Reading the status of a port (meaning that you configured it as an input) can be done using the following code

#include<Wire.h>

void setup()
{
  Serial.begin(9600);
  Wire.begin();
  Wire.beginTransmission(0x20);
  Wire.write(0x00);  //LED1 is OFF
  Wire.endTransmission();
}

void loop()
{
  Wire.requestFrom(0x20, 4); // Read the state of P4
  byte x = Wire.read();
  if (bitRead(x, 4) == LOW)
  {
    Wire.beginTransmission(0x20);
    Wire.write(0x01);  //LED1 is ON
    Wire.endTransmission();
  }
  else
  {
    Wire.beginTransmission(0x20);
    Wire.write(0x00);  //LED1 is OFF
    Wire.endTransmission();
  }
  delay(1000);
}

This code assumes that you have connected a LED throught a resistor to P0, and that you have connected a pullup resistor of 10k to P4, with a pushbutton to GROUND.

The LED should switch on when you press the switch, and go off again once you release it.
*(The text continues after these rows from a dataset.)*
(** [int(str(z))] is [z]. *)
Lemma py_int_pretty (z : Z) : py_int (pretty z) = Some z.
Proof.
  destruct z as [|p|p]; [reflexivity| |].
  - exact (py_int_pretty_pos p).
  - change (pretty (Z.neg p)) with (String "-" (pretty_N_go (N.pos p) "")).
    unfold py_int at 1. rewrite decide_True by done.
    pose proof (py_int_pretty_pos p) as Hp. unfold py_int in Hp.
    destruct (pretty_N_go_head (N.pos p) "") as (d & s' & Hd & Hs); [lia|].
    rewrite Hs in Hp |- *.
    assert (pretty_N_char d ≠ "-"%char ∧ pretty_N_char d ≠ "+"%char) as [Hm Hpl]
      by (unfold pretty_N_char; split; by repeat case_match).
    rewrite !decide_False in Hp by done. by rewrite Hp.
Qed.

(** [str(z)] is a field. *)
Lemma pretty_plain (z : Z) : plain_field (pretty z).
Proof.
  split.
  - intros Hnil. pose proof (py_int_pretty z) as Hz. by rewrite Hnil in Hz.
  - assert (∀ d, (d < 10)%N → plain_char (pretty_N_char d) = true) as Hd.
    { intros d Hd. assert (d = 0 ∨ d = 1 ∨ d = 2 ∨ d = 3 ∨ d = 4 ∨ d = 5 ∨ d = 6 ∨ d = 7
        ∨ d = 8 ∨ d = 9)%N as Hd' by lia. destruct_or! Hd'; subst d; reflexivity. }
    destruct z as [|p|p]; [reflexivity| |].
    + by apply pretty_N_go_forall.
    + change (pretty (Z.neg p)) with (String "-" (pretty_N_go (N.pos p) "")).
      simpl. by apply pretty_N_go_forall.
Qed.

(** ** Reading a file of plain fields *)

Lemma str_forall_join (p : ascii → bool) ws :
  p " "%char = true → Forall (λ w, str_forall p w = true) ws → str_forall p (py_join " " ws) = true.
Proof.
  intros Hsp. induction 1 as [|w ws Hw Hws IH]; [done|]. destruct ws as [|w' ws']; [done|].
  change (py_join " " (w :: w' :: ws')) with (w +:+ " " +:+ py_join " " (w' :: ws')).
  rewrite !str_forall_app, Hw, IH. simpl. by rewrite Hsp.
Qed.

(** The text of a row of plain fields has no comment sign and no newline. *)
Lemma join_plain ws :
  Forall plain_field ws →
  str_forall (λ c, bool_decide (c ≠ "%"%char) && bool_decide (c ≠ "010"%char)) (py_join " " ws) = true.
Proof.
  intros Hws. apply str_forall_join; [done|]. eapply Forall_impl; [exact Hws|].
  intros w [_ Hw]. eapply str_forall_impl; [|exact Hw].
  intros c [Hs Hp]%andb_prop. rewrite Hp. simpl. apply bool_decide_eq_true.
  intros ->. discriminate Hs.
Qed.

Section read_facts.
Context {K : Type} `{!PyLiteral K}.

Lemma parse_line_kept l :
  strip_comment l = l → l ≠ EmptyString →
  parse_line (K:=K) l = parse_fields (py_split (py_rstrip (λ c, bool_decide (c = "010"%char)) l)).
Proof. unfold parse_line. intros -> Hne. by destruct l. Qed.

(** A line of plain fields is parsed as its fields. *)
Lemma parse_line_row ws :
  Forall plain_field ws → parse_line (K:=K) (py_join " " ws +:+ String "010" EmptyString) = parse_fields ws.
Proof.
  intros Hws. pose proof (join_plain ws Hws) as HJ.
  rewrite parse_line_kept; [|apply strip_comment_id|by destruct (py_join " " ws)].
  - rewrite py_rstrip_app, append_nil_r.
    + by rewrite py_split_join.
    + eapply str_forall_impl; [|exact HJ]. intros c [_ Hc]%andb_prop.
      apply bool_decide_eq_true in Hc. by rewrite bool_decide_false.
  - rewrite str_forall_app. eapply str_forall_impl in HJ; [rewrite HJ; done|].
    by intros c [? _]%andb_prop.
Qed.

Lemma py_lines_text rows rest :
  Forall (Forall plain_field) rows →
  py_lines (text_of rows rest) =
  map (λ ws, py_join " " ws +:+ String "010" EmptyString) rows ++ py_lines rest.
Proof.
  induction 1 as [|ws rows Hws Hrows IH]; [done|]. cbn [text_of map].
  rewrite py_lines_line, IH; [done|]. eapply str_forall_impl; [|apply (join_plain ws Hws)].
  by intros c [_ ?]%andb_prop.
Qed.

(** A file of rows of plain fields followed by [rest]: each row parsed
    as its fields, then the lines of [rest]. *)
Lemma read_edgelist_text rows rest :
  Forall (Forall plain_field) rows →
  read_edgelist (K:=K) (text_of rows rest) =
  (p1 ← mapM parse_fields rows; p2 ← mapM parse_line (py_lines rest); mret (omap id (p1 ++ p2))).
Proof.
  intros Hrows. unfold read_edgelist, parse_edgelist. rewrite py_lines_text, res_mapM_app by done.
  rewrite (res_mapM_map_ext parse_line _ parse_fields).
  - by destruct (mapM parse_fields rows), (mapM parse_line (py_lines rest)).
  - intros ws Hws. apply parse_line_row. rewrite Forall_forall in Hrows. by apply Hrows.
Qed.

Lemma edge_rows_plain E : Forall (Forall plain_field) (edge_row <$> E).
Proof. apply Forall_fmap, Forall_forall. intros e _. repeat constructor; apply pretty_plain. Qed.

Lemma mapM_edge_rows E :
  mapM (parse_fields (K:=K)) (edge_row <$> E) = inr ((λ e, Some (e.1, e.2, None)) <$> E).
Proof.
  induction E as [|e E IH]; [done|]. cbn [fmap list_fmap mapM].
  cbn [parse_fields edge_row]. rewrite !py_int_pretty. res_red. by rewrite IH.
Qed.

Lemma omap_edges (E : list (Z * Z)) : omap id ((λ e, Some (e.1, e.2, None)) <$> E) = (λ e, (e, @None K)) <$> E.
Proof. induction E as [|[u v] E IH]; [done|]. simpl. f_equal. exact IH. Qed.

Lemma read_edgelist_write E : read_edgelist (K:=K) (write_edgelist E) = inr ((λ e, (e, None)) <$> E).
Proof.
  unfold write_edgelist. rewrite read_edgelist_text by apply edge_rows_plain.
  rewrite mapM_edge_rows. cbn [py_lines mapM]. res_red. by rewrite app_nil_r, omap_edges.
Qed.

Lemma py_strip_plain w : plain_field w → py_strip w = w.
Proof.
  intros [Hne Hw]. apply plain_char_nospace in Hw. unfold py_strip.
  rewrite <-(append_nil_r w) at 1. rewrite py_rstrip_app by done. rewrite append_nil_r.
  destruct w as [|c w]; [done|]. simpl in Hw |- *. apply andb_prop in Hw as [Hc _].
  apply negb_true_iff in Hc. by rewrite Hc.
Qed.
End read_facts.

(** ** The graph of a file *)

Section graph_facts.
Context {K : Type} `{ScalarOrder K}.

(** [add_edge] without weights: an edge that occurs gets weight 1. *)
Lemma nx_weight_go (E : list (Z * Z)) (u v : Z) (acc : option K) :
  foldl (λ acc '(a, b, w),
           if decide ((a, b) = (u, v) ∨ (a, b) = (v, u))
           then Some (default (default sone acc) w) else acc) acc ((λ e, (e, @None K)) <$> E) =
  if bool_decide ((u, v) ∈ E ∨ (v, u) ∈ E) then Some (default sone acc) else acc.
Proof.
  revert acc. induction E as [|[a b] E IH]; intros acc; [done|]. cbn [fmap list_fmap foldl].
  rewrite IH. destruct (decide ((a, b) = (u, v) ∨ (a, b) = (v, u))) as [Hab|Hab].
  - rewrite (bool_decide_true ((u, v) ∈ (a, b) :: E ∨ (v, u) ∈ (a, b) :: E))
      by (destruct Hab as [Hab|Hab]; simplify_eq; [left|right]; apply elem_of_cons; by left).
    by case_bool_decide.
  - rewrite (bool_decide_ext ((u, v) ∈ (a, b) :: E ∨ (v, u) ∈ (a, b) :: E)
      ((u, v) ∈ E ∨ (v, u) ∈ E)); [done|]. rewrite !elem_of_cons. naive_solver.
Qed.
If you want to use the special library, you can download it below:

Install this into your Arduino Libraries, and use the following code:

include “Arduino.h”

include “PCF8574.h

// Set i2c address
PCF8574 pcf8574(0x20);

void setup()
{
Serial.begin(115200);

// Set pinMode to OUTPUT

pcf8574.pinMode(P0, OUTPUT);

pcf8574.begin();

}

void loop()
{
pcf8574.digitalWrite(P0, HIGH);
delay(1000);
pcf8574.digitalWrite(P0, LOW);
delay(1000);
}

Reading the status of an Input can be done like this:

include “Arduino.h”

include “PCF8574.h”

// Set i2c address
PCF8574 pcf8574(0x20);

void setup()
{
Serial.begin(115200);

pcf8574.pinMode(P0, OUTPUT);
pcf8574.pinMode(P1, INPUT);
pcf8574.begin();

}

void loop()
{
uint8_t val = pcf8574.digitalRead(P1);
if (val==HIGH) Serial.println(“KEY PRESSED”);
delay(50);

}

There are also excellent examples included with the library. These include using the interrupt pin.

I hope that this will be useful to somebody.